Stored entries:
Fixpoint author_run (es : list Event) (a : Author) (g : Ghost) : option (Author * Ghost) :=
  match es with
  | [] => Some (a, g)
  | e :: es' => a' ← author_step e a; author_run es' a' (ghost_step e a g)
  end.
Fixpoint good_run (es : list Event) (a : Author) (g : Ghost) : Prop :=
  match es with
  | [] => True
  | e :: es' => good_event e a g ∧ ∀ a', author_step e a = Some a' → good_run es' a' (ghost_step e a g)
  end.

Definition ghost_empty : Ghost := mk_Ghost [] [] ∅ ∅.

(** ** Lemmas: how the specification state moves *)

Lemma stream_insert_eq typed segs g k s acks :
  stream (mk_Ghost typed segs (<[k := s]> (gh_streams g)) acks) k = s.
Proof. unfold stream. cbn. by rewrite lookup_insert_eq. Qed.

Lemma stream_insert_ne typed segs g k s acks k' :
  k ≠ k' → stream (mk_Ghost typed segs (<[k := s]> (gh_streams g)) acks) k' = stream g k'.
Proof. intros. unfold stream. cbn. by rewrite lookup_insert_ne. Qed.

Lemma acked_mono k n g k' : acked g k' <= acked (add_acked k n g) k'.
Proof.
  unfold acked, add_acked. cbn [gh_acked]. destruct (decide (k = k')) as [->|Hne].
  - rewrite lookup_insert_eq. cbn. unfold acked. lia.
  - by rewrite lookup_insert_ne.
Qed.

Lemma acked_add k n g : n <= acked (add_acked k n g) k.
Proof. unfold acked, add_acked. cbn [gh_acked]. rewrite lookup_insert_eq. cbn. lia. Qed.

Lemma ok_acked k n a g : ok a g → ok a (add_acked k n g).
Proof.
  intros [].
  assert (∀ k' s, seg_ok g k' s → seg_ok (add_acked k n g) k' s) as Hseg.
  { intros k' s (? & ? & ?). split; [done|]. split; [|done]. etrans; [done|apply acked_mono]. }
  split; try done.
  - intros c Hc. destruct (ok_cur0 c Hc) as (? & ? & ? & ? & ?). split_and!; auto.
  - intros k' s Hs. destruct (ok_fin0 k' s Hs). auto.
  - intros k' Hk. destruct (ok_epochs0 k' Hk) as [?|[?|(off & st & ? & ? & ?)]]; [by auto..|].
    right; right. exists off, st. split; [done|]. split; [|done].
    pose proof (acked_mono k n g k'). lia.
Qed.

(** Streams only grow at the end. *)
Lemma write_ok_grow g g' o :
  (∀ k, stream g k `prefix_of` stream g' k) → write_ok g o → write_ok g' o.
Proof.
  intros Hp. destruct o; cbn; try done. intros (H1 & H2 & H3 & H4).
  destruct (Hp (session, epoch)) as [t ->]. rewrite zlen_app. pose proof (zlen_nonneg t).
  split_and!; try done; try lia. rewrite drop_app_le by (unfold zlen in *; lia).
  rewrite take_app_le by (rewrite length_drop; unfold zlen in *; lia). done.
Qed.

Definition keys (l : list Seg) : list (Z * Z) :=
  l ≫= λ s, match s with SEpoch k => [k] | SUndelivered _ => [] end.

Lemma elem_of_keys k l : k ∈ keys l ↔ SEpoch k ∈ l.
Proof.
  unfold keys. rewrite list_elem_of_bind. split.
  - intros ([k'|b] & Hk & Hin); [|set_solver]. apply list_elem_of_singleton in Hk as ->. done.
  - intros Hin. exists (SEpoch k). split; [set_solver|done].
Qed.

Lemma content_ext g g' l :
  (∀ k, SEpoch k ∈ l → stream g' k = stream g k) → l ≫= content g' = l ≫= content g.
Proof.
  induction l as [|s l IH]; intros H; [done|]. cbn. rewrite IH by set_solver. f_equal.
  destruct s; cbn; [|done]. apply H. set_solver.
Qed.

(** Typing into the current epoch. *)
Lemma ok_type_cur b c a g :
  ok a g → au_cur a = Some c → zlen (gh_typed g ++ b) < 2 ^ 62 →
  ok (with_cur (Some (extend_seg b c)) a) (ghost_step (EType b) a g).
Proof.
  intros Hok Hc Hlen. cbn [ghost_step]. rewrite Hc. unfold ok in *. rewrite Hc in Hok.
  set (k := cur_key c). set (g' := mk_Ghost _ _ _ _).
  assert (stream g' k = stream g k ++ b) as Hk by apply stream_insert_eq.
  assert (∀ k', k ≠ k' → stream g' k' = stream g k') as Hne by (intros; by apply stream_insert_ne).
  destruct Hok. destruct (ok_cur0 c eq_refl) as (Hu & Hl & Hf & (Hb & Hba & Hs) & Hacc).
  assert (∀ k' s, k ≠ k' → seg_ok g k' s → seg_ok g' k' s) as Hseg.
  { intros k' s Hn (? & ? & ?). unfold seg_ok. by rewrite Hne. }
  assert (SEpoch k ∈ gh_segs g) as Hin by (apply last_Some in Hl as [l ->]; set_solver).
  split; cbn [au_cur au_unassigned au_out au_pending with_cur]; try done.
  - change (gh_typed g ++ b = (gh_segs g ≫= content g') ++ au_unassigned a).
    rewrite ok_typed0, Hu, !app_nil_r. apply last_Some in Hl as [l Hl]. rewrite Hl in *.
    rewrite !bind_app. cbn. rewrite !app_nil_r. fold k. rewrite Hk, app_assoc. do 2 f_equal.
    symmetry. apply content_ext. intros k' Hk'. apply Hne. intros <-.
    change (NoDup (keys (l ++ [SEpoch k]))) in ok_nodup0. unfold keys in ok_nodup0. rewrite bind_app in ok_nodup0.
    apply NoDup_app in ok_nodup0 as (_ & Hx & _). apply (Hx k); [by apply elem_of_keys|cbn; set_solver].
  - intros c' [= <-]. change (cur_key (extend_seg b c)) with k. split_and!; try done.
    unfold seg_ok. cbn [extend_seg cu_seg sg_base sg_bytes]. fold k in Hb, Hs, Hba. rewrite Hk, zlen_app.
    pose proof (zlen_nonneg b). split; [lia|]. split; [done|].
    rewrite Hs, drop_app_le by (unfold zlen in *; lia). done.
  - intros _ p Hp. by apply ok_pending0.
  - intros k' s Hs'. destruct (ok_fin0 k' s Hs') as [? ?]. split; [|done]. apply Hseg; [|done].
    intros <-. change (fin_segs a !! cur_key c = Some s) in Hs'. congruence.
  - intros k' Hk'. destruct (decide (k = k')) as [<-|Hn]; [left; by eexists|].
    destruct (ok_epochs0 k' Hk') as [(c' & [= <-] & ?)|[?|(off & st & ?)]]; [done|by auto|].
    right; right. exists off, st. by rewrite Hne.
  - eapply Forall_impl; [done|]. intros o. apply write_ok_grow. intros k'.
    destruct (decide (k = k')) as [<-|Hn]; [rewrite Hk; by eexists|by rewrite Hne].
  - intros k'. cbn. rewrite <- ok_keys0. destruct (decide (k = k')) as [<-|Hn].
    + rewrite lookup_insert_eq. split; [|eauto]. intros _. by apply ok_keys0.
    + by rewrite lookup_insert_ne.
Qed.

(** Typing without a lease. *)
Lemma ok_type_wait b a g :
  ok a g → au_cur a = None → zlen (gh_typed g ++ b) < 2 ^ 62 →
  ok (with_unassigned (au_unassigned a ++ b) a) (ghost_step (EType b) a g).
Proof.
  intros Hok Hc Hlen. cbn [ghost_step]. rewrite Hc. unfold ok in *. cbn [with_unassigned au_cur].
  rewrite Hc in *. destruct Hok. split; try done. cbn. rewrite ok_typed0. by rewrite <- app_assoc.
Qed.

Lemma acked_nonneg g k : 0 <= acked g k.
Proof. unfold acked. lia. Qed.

▶ TASK GOAL
Look above for the line with "(** Streams only grow at the end. *)" and the line with "destruct (Hp (session, epoch))". Retype those two lines and every line between them exactly, adding nothing.

▶ RESPONSE BELOW
(** Streams only grow at the end. *)
Lemma write_ok_grow g g' o :
  (∀ k, stream g k `prefix_of` stream g' k) → write_ok g o → write_ok g' o.
Proof.
  intros Hp. destruct o; cbn; try done. intros (H1 & H2 & H3 & H4).
  destruct (Hp (session, epoch)) as [t ->]. rewrite zlen_app. pose proof (zlen_nonneg t).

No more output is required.